De fato, esse trabalho vem confirmar muitos outros estudos anteriores. Análises de profissionais plantonistas revelam, por exemplo, que esses profissionais tem maior incidência de câncer2, osteoporose3 e síndrome metabólica4. Além disso, animais de laboratório com ciclo circadiano desregulado não controlam seu apetite, engordam e desenvolvem diabetes5. Em face disso, você pensa: “ainda bem que eu não dou plantão”. Mas não se iluda, pessoas “normais”, expostas - como praticamente todos nós somos - a luz artificial prolongada, apresentam também menor qualidade do sono6, aumento de peso corporal7 e predisposição à doença cardíaca7.
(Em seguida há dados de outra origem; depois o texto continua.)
(** A suffix pair that matches makes the entry; the pairs behind it are
    not looked at. *)
Lemma matchSuffixPairs_hit p later fields fieldName idx fd :
  plainPair p = true →
  suffixPairMatches ((λ f, JsString.toLowerCase (Field.name f)) <$> fields) fieldName p
  = true →
  fields !! idx = Some fd →
  ∃ entry,
    matchSuffixPairs (p :: later) fields
      ((λ f, JsString.toLowerCase (Field.name f)) <$> fields) fieldName idx
    = Ret (Some entry)
    ∧ PointPair.suffix entry = p
    ∧ PointPair.lat entry = PointPair.mkCoord idx (Field.name fd)
    ∧ removeSuffixAndDelimiters fieldName p.1 = Ret (PointPair.defaultName entry).
Proof.
  intros Hplain Hm Hfd. cbn [matchSuffixPairs].
  unfold suffixPairMatches in Hm. apply andb_true_iff in Hm as [-> Hfound].
  apply bool_decide_eq_true in Hfound.
  pose proof Hplain as Hplain'. unfold plainPair in Hplain'. rewrite Hplain'.
  apply andb_true_iff in Hplain' as [Hp1 _].
  rewrite decide_True by done.
  unfold removeSuffixAndDelimiters. rewrite Hp1. cbn [mbind result_bind].
  rewrite Hfd.
  set (partnerIdx := findIndex _ _) in *.
  assert (0 ≤ partnerIdx < Z.of_nat (length fields)) as Hrange.
  { pose proof (findIndexFrom_range _ _ 0 Hfound) as Hr.
    rewrite length_fmap in Hr. unfold partnerIdx, findIndex. lia. }
  destruct (at_ fields partnerIdx) as [g|] eqn:Hg.
  - eexists. by repeat split.
  - unfold at_ in Hg. rewrite decide_True in Hg by lia.
    apply lookup_ge_None in Hg. lia.
Qed.

(** A pair whose first suffix ends the name but whose partner is no field
    does not match: the search goes on to the next pair. *)
Lemma matchSuffixPairs_partner_missing :
  matchSuffixPairs [("lat", "lng"); ("lat", "lon")]
    [Sample.field "a_lat" "real" 0; Sample.field "a_lon" "real" 1]
    ["a_lat"; "a_lon"] "a_lat" 0
  = Ret (Some {| PointPair.defaultName := "a";
                 PointPair.lat := PointPair.mkCoord 0 "a_lat";
                 PointPair.lng := PointPair.mkCoord 1 "a_lon";
                 PointPair.suffix := ("lat", "lon") |}).
Proof. reflexivity. Qed.

(** C4.  First part: for fields named [pickup_lat], [pickup_lng],
    [dropoff_lat], [dropoff_lng], [name], in that order, when the list of
    suffix pairs begins with [lat]/[lng] or with [_lat]/[_lng] and none of its
    first suffixes ends the names [pickup_lng], [dropoff_lng] or [name],
    [findPointFieldPairs] returns the two pairs [pickup] (fields 0 and 1) and
    [dropoff] (fields 2 and 3) and nothing else.
    Second part: for any list of plain suffix pairs and any field, when [p] is
    the first pair of the list that matches the field, the search returns
    the entry made from [p], and returns the same whatever pairs come after
    [p]. *)
Theorem findPointFieldPairs_first_match `{Settings}
    (fields : list Field.t)
    (fields' : list Field.t) (earlier later : list (string * string))
    (p : string * string) (fieldName : string) (idx : nat) (fd : Field.t) :
  Field.name <$> fields
  = ["pickup_lat"; "pickup_lng"; "dropoff_lat"; "dropoff_lng"; "name"] →
  head TRIP_POINT_FIELDS = Some ("lat", "lng")
  ∨ head TRIP_POINT_FIELDS = Some ("_lat", "_lng") →
  Forall (λ q, forallb (λ n, negb (JsString.endsWith n q.1))
                 ["pickup_lng"; "dropoff_lng"; "name"] = true)
         TRIP_POINT_FIELDS →
  Forall (λ q, plainPair q = true) (earlier ++ [p]) →
  Forall (λ q, suffixPairMatches
                 ((λ f, JsString.toLowerCase (Field.name f)) <$> fields') fieldName q
               = false) earlier →
  suffixPairMatches ((λ f, JsString.toLowerCase (Field.name f)) <$> fields') fieldName p
  = true →
  fields' !! idx = Some fd →
  (∃ suffixPair,
     head TRIP_POINT_FIELDS = Some suffixPair
     ∧ findPointFieldPairs fields
       = Ret [ {| PointPair.defaultName := "pickup";
                  PointPair.lat := PointPair.mkCoord 0 "pickup_lat";
                  PointPair.lng := PointPair.mkCoord 1 "pickup_lng";
                  PointPair.suffix := suffixPair |};
               {| PointPair.defaultName := "dropoff";
                  PointPair.lat := PointPair.mkCoord 2 "dropoff_lat";
                  PointPair.lng := PointPair.mkCoord 3 "dropoff_lng";
                  PointPair.suffix := suffixPair |} ])
  ∧ (∃ entry,
       matchSuffixPairs (earlier ++ p :: later) fields'
         ((λ f, JsString.toLowerCase (Field.name f)) <$> fields') fieldName idx
       = Ret (Some entry)
       ∧ matchSuffixPairs (earlier ++ [p]) fields'
           ((λ f, JsString.toLowerCase (Field.name f)) <$> fields') fieldName idx
         = Ret (Some entry)
       ∧ PointPair.suffix entry = p
       ∧ PointPair.lat entry = PointPair.mkCoord idx (Field.name fd)
       ∧ removeSuffixAndDelimiters fieldName p.1 = Ret (PointPair.defaultName entry)).
Proof.
  intros Hnames Hhead Hlng Hplain Hno Hmatch Hfd. split.
  - destruct fields as [|f0 [|f1 [|f2 [|f3 [|f4 [|? ?]]]]]]; try discriminate.
    destruct f0 as [n0 ? ? ? ?], f1 as [n1 ? ? ? ?], f2 as [n2 ? ? ? ?],
             f3 as [n3 ? ? ? ?], f4 as [n4 ? ? ? ?].
    cbn in Hnames. injection Hnames as -> -> -> -> ->.
    destruct TRIP_POINT_FIELDS as [|suffixPair rest] eqn:HT;
      [by destruct Hhead|].
    exists suffixPair. split; [done|].
    assert (∀ fs names n i, n ∈ ["pickup_lng"; "dropoff_lng"; "name"] →
              matchSuffixPairs (suffixPair :: rest) fs names n i = Ret None) as Hnone.
    { intros fs names n i Hn. apply matchSuffixPairs_no_suffix.
      eapply Forall_impl; [exact Hlng|]. intros q Hq. cbn beta in Hq.
      rewrite forallb_forall in Hq. apply negb_true_iff, Hq.
      by apply list_elem_of_In. }
    unfold findPointFieldPairs. cbn [map length seq zip zip_with fold_left].
    unfold pushPointPair. rewrite HT.
    cbn [fst snd Field.name].
    change (JsString.toLowerCase "pickup_lat") with "pickup_lat".
    change (JsString.toLowerCase "pickup_lng") with "pickup_lng".
    change (JsString.toLowerCase "dropoff_lat") with "dropoff_lat".
    change (JsString.toLowerCase "dropoff_lng") with "dropoff_lng".
    change (JsString.toLowerCase "name") with "name".
    set (fs := [_; _; _; _; _]).
    set (names := [_; _; _; _; _]).
    assert (suffixPair = ("lat", "lng") ∨ suffixPair = ("_lat", "_lng")) as Hpair.
    { cbn in Hhead. destruct Hhead as [Hh|Hh]; injection Hh; auto. }
    assert (matchSuffixPairs (suffixPair :: rest) fs names "pickup_lat" 0
            = Ret (Some {| PointPair.defaultName := "pickup";
                           PointPair.lat := PointPair.mkCoord 0 "pickup_lat";
                           PointPair.lng := PointPair.mkCoord 1 "pickup_lng";
                           PointPair.suffix := suffixPair |})) as E0.
    { destruct Hpair as [->| ->]; reflexivity. }
    assert (matchSuffixPairs (suffixPair :: rest) fs names "dropoff_lat" 2
            = Ret (Some {| PointPair.defaultName := "dropoff";
                           PointPair.lat := PointPair.mkCoord 2 "dropoff_lat";
                           PointPair.lng := PointPair.mkCoord 3 "dropoff_lng";
                           PointPair.suffix := suffixPair |})) as E2.
    { destruct Hpair as [->| ->]; reflexivity. }
    cbn [mbind result_bind]. rewrite E0. cbn [mbind result_bind app].
    rewrite Hnone by (repeat constructor). cbn [mbind result_bind].
    rewrite E2. cbn [mbind result_bind app].
    rewrite Hnone by (repeat constructor). cbn [mbind result_bind].
    rewrite Hnone by (repeat constructor). reflexivity.
  - rewrite Forall_app in Hplain. destruct Hplain as [Hearlier Hp].
    inversion Hp as [|? ? Hp' _]; subst. clear Hp. rename Hp' into Hp.
    rewrite !matchSuffixPairs_skip by done.
    destruct (matchSuffixPairs_hit p later fields' fieldName idx fd Hp Hmatch Hfd)
      as (entry & E1 & ? & ? & ?).
    destruct (matchSuffixPairs_hit p [] fields' fieldName idx fd Hp Hmatch Hfd)
      as (entry' & E2 & ? & ? & ?).
    exists entry. repeat split; try done.
    rewrite E2. cbn [matchSuffixPairs] in E1, E2.
    destruct (JsString.endsWith fieldName p.1); [|discriminate].
    destruct (JsString.plain p.1 && JsString.plain p.2)%bool; [|discriminate].
    destruct (decide _); [|discriminate].
    congruence.
Qed.

(** ** The constructor and the invariants of a table *)

Section Invariants.
Context {G M L : Type}.
Context `{Settings, DataUtils, FilterUtils G L}.

(** A table that the constructor returns sits at a new location, has the
    canonical [allIndexes] as both index arrays, and a dense array of
    fields. *)
Lemma constructor_table (w w' : World.t G M) hashId info data color metadata l :
  constructor hashId info data color metadata w = Ret (l, w') →
  World.heap w !! l = None
  ∧ ∃ d, World.heap w' = <[l := d]> (World.heap w)
         ∧ World.console w' = World.console w
         ∧ canonical d
         ∧ Table.allData d = Data.rows data
         ∧ Table.filteredIndex d = Table.allIndexes d
         ∧ Table.filteredIndexForDomain d = Table.allIndexes d
         ∧ dense (Table.fields d)
         ∧ length (Table.fields d) = length (Data.fields data).
Proof.
  unfold constructor. intros Hrun.
  unfold mbind, Js_bind, lift in Hrun.
  destruct (findPointFieldPairs _) as [pairs| |]; try discriminate.
  unfold alloc in Hrun. injection Hrun as <- <-.
  split; [apply fresh_loc_unused|].
  eexists. repeat split.
  - unfold dense. cbn. apply Forall_fmap, Forall_forall. by eexists.
  - cbn. by rewrite length_fmap, length_imap.
Qed.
Interessantemente, esse estudo vem semanas depois da publicação do mais recente e moderno mapa mundial de poluição luminosa8. Segundo esse mapeamento, mais de 80% dos seres humanos estão expostos a iluminação artificial prolongada, chegando ao incrível índice de 99 % da população dos Estados Unidos e da Europa. Ou seja, estamos colocando mais um vilão, pouco considerado, na nossa lista de “venenos da modernidade”. Além do estilo de vida menos ativo, os alimentos pouco nutritivos, a lista infinita de aditivos e compostos artificiais que ingerimos todos os dias, devemos agora nos preocupar também com o tempo que ficamos expostos a luz artificial.
Para não terminarmos de maneira amedrontadora e melancólica, a boa notícia é que os animais desse estudo tiveram seus parâmetros normalizados depois de passarem algum tempo em um ciclo claro/escuro padrão de 12 horas. Resta, para nós, portanto, desligarmos nossas luzes, celulares de TVs depois das 6 da tarde e só ligarmos novamente pela manhã... #sqn.
DICIONÁRIO
Ciclo circadiano: é o nosso “relógio biológico” e se refere à sincronização de processos biológicos (como a secreção de hormônios, período de atividade e sono) com o ciclo dia e noite de 24 horas. Para isso, os organismos usam vários parâmetros, sendo a incidência de luz o principal deles.
Anemia: diminuição no número de células vermelhas do sangue.
Osteoporose: diminuição da massa óssea, muito comum em mulheres, e que predispõe a fraturas.
Síndrome metabólica: conjunto de doenças que resultam da resistência a insulina (diabetes tipo II) e que aumentam o risco de doenças cardiovasculares como aterosclerose, derrame e infarto cardíaco. Clinicamente, é a presença, no mesmo indivíduo, de pelo menos três dos cinco critérios: obesidade, hipertensão, hiperglicemia, aumento de triglicerídeos e baixo HDL (bom colesterol).
REFERÊNCIAS
1. Lucassen et al., 2016. Environmental 24-hr cycles are essential for health. Curr Biol, in press (http://dx.doi.org/10.1016/j.cub.2016.05.038)
2. Stevens et al., 2014. Breast cancer and circadian disruption from electric lighting in the modern world. CA Cancer J Clin, 64: 207.
3. Quevedo & Zuniga, 2010. Low bone mineral density in rotating-shift workers. J Clin Densitom, 13: 467.
4. Pietroiusti et al, 2010. Incidence of metabolic syndrome among nightshift healthcare workers. Occup Environ Med, 67: 54.
5. Shi et al., 2013. Circadian disruption leads to insulin resistance and obesity. Curr Biol, 23: 372.
6. Obayashi et al., 2014. Effect of exposure to evening light on sleep initiation in the elderly: a longitudinal analysis for repeated measurements in home settings. Chronobiol Int, 31: 461.
7. Gangwisch, 2014. Invited commentary: nighttime light exposure as a risk factor for obesity through disruption of circadian and circannual rhythms. Am J Epidemiol, 180: 251.
8. Falchi et al., 2016. The new world atlas of artificial night sky brightness. Sci Adv, 2: e1600377.